AT THE END of King Lear, among the dead bodies of both the heroes and villains, the Duke of Albany says,
The weight of this sad time we must obey,
Speak what we feel, not what we ought to say.
In short, he is saying that the truth of our dark times must be told, whether or not it is what others want to hear. Frederick Buechner has long been concerned with telling the truth, a theme in many of his books including his memoirs in which he grapples with his father’s suicide. Knowing the value of speaking from the heart, Buechner encourages us through his reflections to do the same.
In Speak What We Feel (Not What We Ought To Say): Reflections on Literature and Faith, Buechner identifies four authors, Gerard Manley Hopkins, Mark Twain, G. K. Chesterton and William Shakespeare, whom in his opinion wrote at least one piece from a deeply vulnerable place and thus spoke the truth. Each author confronted the particular darkness in his life through writing and in doing so “speak for, speak to, speak about all those who in some measure have faced the same darkness themselves."
Buechner has written about at least three of these authors before, which suggests that he has been influenced by their writing for some time. In Alphabet of Grace (1970), he includes thoughts on Twain and Chesterton in his stream of consciousness prose. In Telling the Truth (1977) Buechner shows how Shakespeare tells the truth at the risk of looking like a fool. Decades later, Buechner's aged thoughts are well developed, amply supported with quotations from the texts, and similarly enlightening.

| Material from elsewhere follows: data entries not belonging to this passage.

Section Accepts.
Context `{SerdeJson}.
(** A raw value is one of its type. *)
Definition fits (ty : ParamType) (raw : bytes) : Prop :=
  match ty with
  | Int min max => exists v, from_str_i64 raw = Some v
      /\ (forall lo, min = Some lo -> lo <= v) /\ (forall hi, max = Some hi -> v <= hi)
  | Bytes max_len | Str max_len => exists v, from_str_string raw = Some v /\ (length v <= max_len)%nat
  | Bool => is_Some (from_str_bool raw)
  | Enum allowed => exists v, from_str_string raw = Some v /\ v ∈ allowed
  end.
Lemma check_value_total name ty raw : check_value name ty raw <> Panic.
Proof. unfold check_value. by repeat case_match. Qed.
Lemma bounds_ok mn mx v :
  (match mn with Some lo => v <? lo | None => false end) || (match mx with Some hi => hi <? v | None => false end) = false
  <-> (forall lo, mn = Some lo -> lo <= v) /\ (forall hi, mx = Some hi -> v <= hi).
Proof.
  rewrite orb_false_iff. f_equiv.
  - destruct mn as [lo|]; [|done]. rewrite Z.ltb_ge. naive_solver.
  - destruct mx as [hi|]; [|done]. rewrite Z.ltb_ge. naive_solver.
Qed.
Lemma check_value_fits name ty raw : check_value name ty raw = Ok tt <-> fits ty raw.
Proof.
  unfold check_value, fits. destruct ty as [mn mx|n|n| |allowed].
  - destruct (from_str_i64 raw) as [v|]; [|naive_solver]. pose proof (bounds_ok mn mx v) as Hb.
    destruct (_ || _); naive_solver.
  - destruct (from_str_string raw) as [v|]; [|naive_solver]. destruct (Nat.ltb_spec n (length v)); [|naive_solver].
    split; [done|]. intros (? & [= <-] & ?). lia.
  - destruct (from_str_string raw) as [v|]; [|naive_solver]. destruct (Nat.ltb_spec n (length v)); [|naive_solver].
    split; [done|]. intros (? & [= <-] & ?). lia.
  - destruct (from_str_bool raw); [naive_solver|]. split; [done|by intros []].
  - destruct (from_str_string raw) as [v|]; [|naive_solver]. case_bool_decide; naive_solver.
Qed.
Lemma check_keys_ok declared keys : check_keys declared keys = Ok tt <-> forall k, k ∈ keys -> k ∈ declared.
Proof.
  induction keys as [|k keys IH]; cbn; [set_solver|]. case_bool_decide; [rewrite IH; set_solver|].
  split; [done|]. intros Hk. exfalso. apply H0, Hk. set_solver.
Qed.
Lemma check_keys_total declared keys : check_keys declared keys <> Panic.
Proof. induction keys as [|k keys IH]; [done|]. cbn. by case_bool_decide. Qed.
(** A value that says the argument is absent: null or the empty string, with white
    space around it or not. *)
Definition white (cs : list bytes) : Prop := Forall (fun c => is_white_char c = true) cs.
Definition marks_absent (t : bytes) : Prop := t = str "null" \/ t = [DQ; DQ].
Definition absent (raw : bytes) : Prop :=
  exists w1 t w2, raw = concat w1 ++ t ++ concat w2 /\ white w1 /\ white w2 /\ marks_absent t.
Lemma white_is_char c : is_white_char c = true -> is_char c.
Proof.
  unfold is_white_char, is_char, cont, in_range. intros Hw. repeat case_match; try done; subst;
    repeat match goal with H : _ || _ = true |- _ => apply orb_true_iff in H as [H|H] | H : _ && _ = true |- _ => apply andb_true_iff in H as [? ?] end;
    rewrite ?Z.eqb_eq, ?Z.leb_le in *; unfold utf8_char_len; repeat case_match; simplify_eq; try done; cbn in *; unfold cont, in_range in *; rewrite ?andb_false_iff, ?Z.leb_le, ?Z.leb_gt, ?Z.ltb_ge, ?Z.ltb_lt in *; try lia.
Qed.
Lemma drop_white_split cs : exists w, cs = w ++ drop_white cs /\ white w.
Proof.
  unfold white. induction cs as [|c cs (w & E & Hw)]; [by exists []|]. cbn. destruct (is_white_char c) eqn:Hc; [|by exists []].
  exists (c :: w). split; [cbn; by f_equal|by constructor].
Qed.
Definition trimmed (cs : list bytes) : list bytes := rev (drop_white (rev (drop_white cs))).
Lemma trimmed_split cs : exists ws, drop_white cs = trimmed cs ++ ws /\ white ws.
Proof.
  unfold trimmed. destruct (drop_white_split (rev (drop_white cs))) as (ws & Hs & Hw). exists (rev ws). split; [|by apply Forall_rev].
  rewrite <- rev_app_distr, <- Hs. symmetry. apply rev_involutive.
Qed.
Lemma drop_white_app w cs : white w -> drop_white (w ++ cs) = drop_white cs.
Proof. induction 1 as [|c w Hc _ IH]; [done|]. cbn. by rewrite Hc. Qed.
Lemma trimmed_around w1 v w2 : white w1 -> white w2 -> drop_white v = v -> drop_white (rev v) = rev v -> v <> [] ->
  trimmed (w1 ++ v ++ w2) = v.
Proof.
  intros H1 H2 Hv Hr Hne. unfold trimmed. rewrite drop_white_app by done. destruct v as [|c v]; [done|]. cbn in Hv |- *.
  destruct (is_white_char c) eqn:Hc; [|clear Hv].
  { exfalso. destruct (drop_white_split v) as (w & E & _). apply (f_equal length) in Hv, E. rewrite length_app in E. cbn in Hv. lia. }
  change (c :: v ++ w2) with ((c :: v) ++ w2). change (rev v ++ [c]) with (rev (c :: v)) in Hr.
  rewrite rev_app_distr, drop_white_app, Hr by (by apply Forall_rev). apply rev_involutive.
Qed.
Lemma trim_around w1 v w2 : white w1 -> white w2 -> drop_white v = v -> drop_white (rev v) = rev v -> v <> [] -> Forall is_char v ->
  trim (concat w1 ++ concat v ++ concat w2) = concat v.
Proof.
  intros H1 H2 Hv Hr Hne Hc. rewrite <- !concat_app. unfold trim. rewrite utf8_chars_concat.
  - by rewrite <- (trimmed_around w1 v w2 H1 H2 Hv Hr Hne) at 2.
  - rewrite !Forall_app. split_and!; [|done|]; eapply Forall_impl; eauto using white_is_char.
Qed.
Lemma trim_absent raw : marks_absent (trim raw) <-> absent raw.
Proof.
  split.
  - intros Hm. destruct (utf8_chars raw) as [cs|] eqn:Hu.
    + unfold trim in Hm. rewrite Hu in Hm. destruct (utf8_chars_sound _ _ Hu) as [_ <-].
      destruct (drop_white_split cs) as (w1 & E1 & H1), (trimmed_split cs) as (w2 & E2 & H2).
      exists w1, (concat (trimmed cs)), w2. split_and!; try done. by rewrite E1 at 1; rewrite E2, !concat_app.
    + exfalso. unfold trim in Hm. rewrite Hu in Hm. by destruct Hm as [-> | ->].
  - intros (w1 & t & w2 & -> & H1 & H2 & Ht). assert (exists v, concat v = t /\ drop_white v = v /\ drop_white (rev v) = rev v /\ v <> [] /\ Forall is_char v) as (v & Hv & ? & ? & ? & ?).
    { destruct Ht as [-> | ->]; [exists [[110];[117];[108];[108]]|exists [[DQ];[DQ]]]; split_and!; try done; by repeat constructor. }
    rewrite <- Hv, trim_around by done. by rewrite Hv.
Qed.
Lemma supplied_spec map name raw : supplied map name = Some raw <-> map !! name = Some raw /\ ~ absent raw.
Proof.
  rewrite <- trim_absent. unfold supplied, marks_absent. destruct (map !! name) as [r|]; [|naive_solver].
  case_bool_decide; cbn; [naive_solver|]. case_bool_decide; cbn; naive_solver.
Qed.
(** The declared parameter is of its type where it is given, and given where it is
    required. *)
Definition meets (map : gmap bytes bytes) (spec : ParamSpec) : Prop :=
  (forall raw, map !! spec.(param_name) = Some raw -> ~ absent raw -> fits spec.(ty) raw)
  /\ (spec.(required) = true -> exists raw, map !! spec.(param_name) = Some raw /\ ~ absent raw).
Lemma check_params_ok map specs : check_params map specs = Ok tt <-> Forall (meets map) specs.
Proof.
  induction specs as [|spec specs IH]; cbn; [by split|]. rewrite Forall_cons, <- IH. unfold meets.
  pose proof (supplied_spec map (param_name spec)) as Hsup. destruct (supplied map _) as [raw|].
  - destruct (proj1 (Hsup raw) eq_refl) as [Hm Ha]. rewrite Hm. pose proof (check_value_fits (param_name spec) (ty spec) raw) as Hf.
    assert (Hfit : check_value (param_name spec) (ty spec) raw = Ok tt
      <-> (forall r, Some raw = Some r -> ~ absent r -> fits (ty spec) r) /\ (required spec = true -> exists r, Some raw = Some r /\ ~ absent r)).
    { rewrite Hf. split; [intros Hfit; split; [by intros ? [= <-]|by exists raw]|intros [Hfit _]; by apply Hfit]. }
    rewrite <- Hfit. destruct (check_value _ _ raw) as [[]|e|]; cbn; [tauto|split; [done|by intros [? _]]..].
  - assert (Hno : forall raw, map !! param_name spec = Some raw -> ~ absent raw -> False) by (intros raw H1 H2; by pose proof (proj2 (Hsup raw) (conj H1 H2))).
    destruct (required spec); cbn; naive_solver.
Qed.
Lemma check_params_total map specs : check_params map specs <> Panic.
Proof.
  induction specs as [|spec specs IH]; [done|]. cbn. destruct (supplied map _) as [raw|].
  - pose proof (check_value_total (param_name spec) (ty spec) raw). by destruct (check_value _ _ raw).
  - by destruct (required spec).
Qed.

I knew little of Gerard Manley Hopkins before reading this book, other than of his wonderful ability to create an almost magical sense with words as his poem "God's Grandeur" illustrates. Hopkins' manuscripts show his painstaking work of searching for the exact word to fit not only the intended meaning and rhyme scheme but to imbue the piece with a spectrum of nuance. In the same way that Hopkins brings to life details seen only with his inner eye, Buechner brings this 19th century Jesuit to life. Reaching into his imagination Buechner envisions Hopkins sitting at his desk, administrating an examination, bored listless with the tedium of college and longing to be elsewhere, perhaps walking in the woods or by his dear friend's side. Hopkins' loneliness and longing shown through Buechner's compassionate eye are confessions. We come to see a man not only gifted with words, but one who felt betrayed by God and was utterly miserable. It is as if Buechner becomes his confessor by seeing in Hopkins' poetry not only the longing to be free of his depression, but also his admission of responsibility for his own suffering. Hopkins' truth telling didn't end with his misery; it continued to the end of his life when on his death bed, having acknowledged the beauty surrounding him in nature and in himself, he whispers, "I am so happy."
Hopkins' truth telling didn't end with his misery; it continued to the end of his life when on his death bed, having acknowledged the beauty surrounding him in nature and in himself, he whispers, "I am so happy."
The sign of truth telling, however, is not, from Buechner's perspective, a happy ending. If so, Mark Twain's writing would not be included in this book. But Buechner sees even in Twain's guilt-riddled life a window of redemption in the character development of one of his most popular characters, Huckleberry Finn. Probably because of his own pain, Buechner is acutely attuned to the voice of suffering. This is especially the case with his section on Mark Twain. In watching Ken Burns' recent documentary on Twain, I noticed how the lens through which Buechner interprets Twain's (or Samuel Clemens') life is much more pain oriented. Buechner identifies Samuel's childhood as so consumed by guilt from the many deaths he saw and felt responsible for, that he lived under this burden of guilt for his entire life. His character Huckleberry Finn, an outcast, and a sinner according to his caregivers, may have felt similarly. And although Twain's life, especially towards the end, shows few signs of relief from this guilt, Buechner suggests that Huckleberry Finn's development parallels Twain's understanding of redemption. Helping his friend Joe escape from slavery, Huck learns to be guided by the truth of his own heart. Lying naked on the raft in the cool night breeze, Finn is a symbol of rebirth. No longer defined by others’ guidelines of right and wrong, Finn, and Buechner hopes Twain too, finds the grace of his deeper values than the fears that bind him.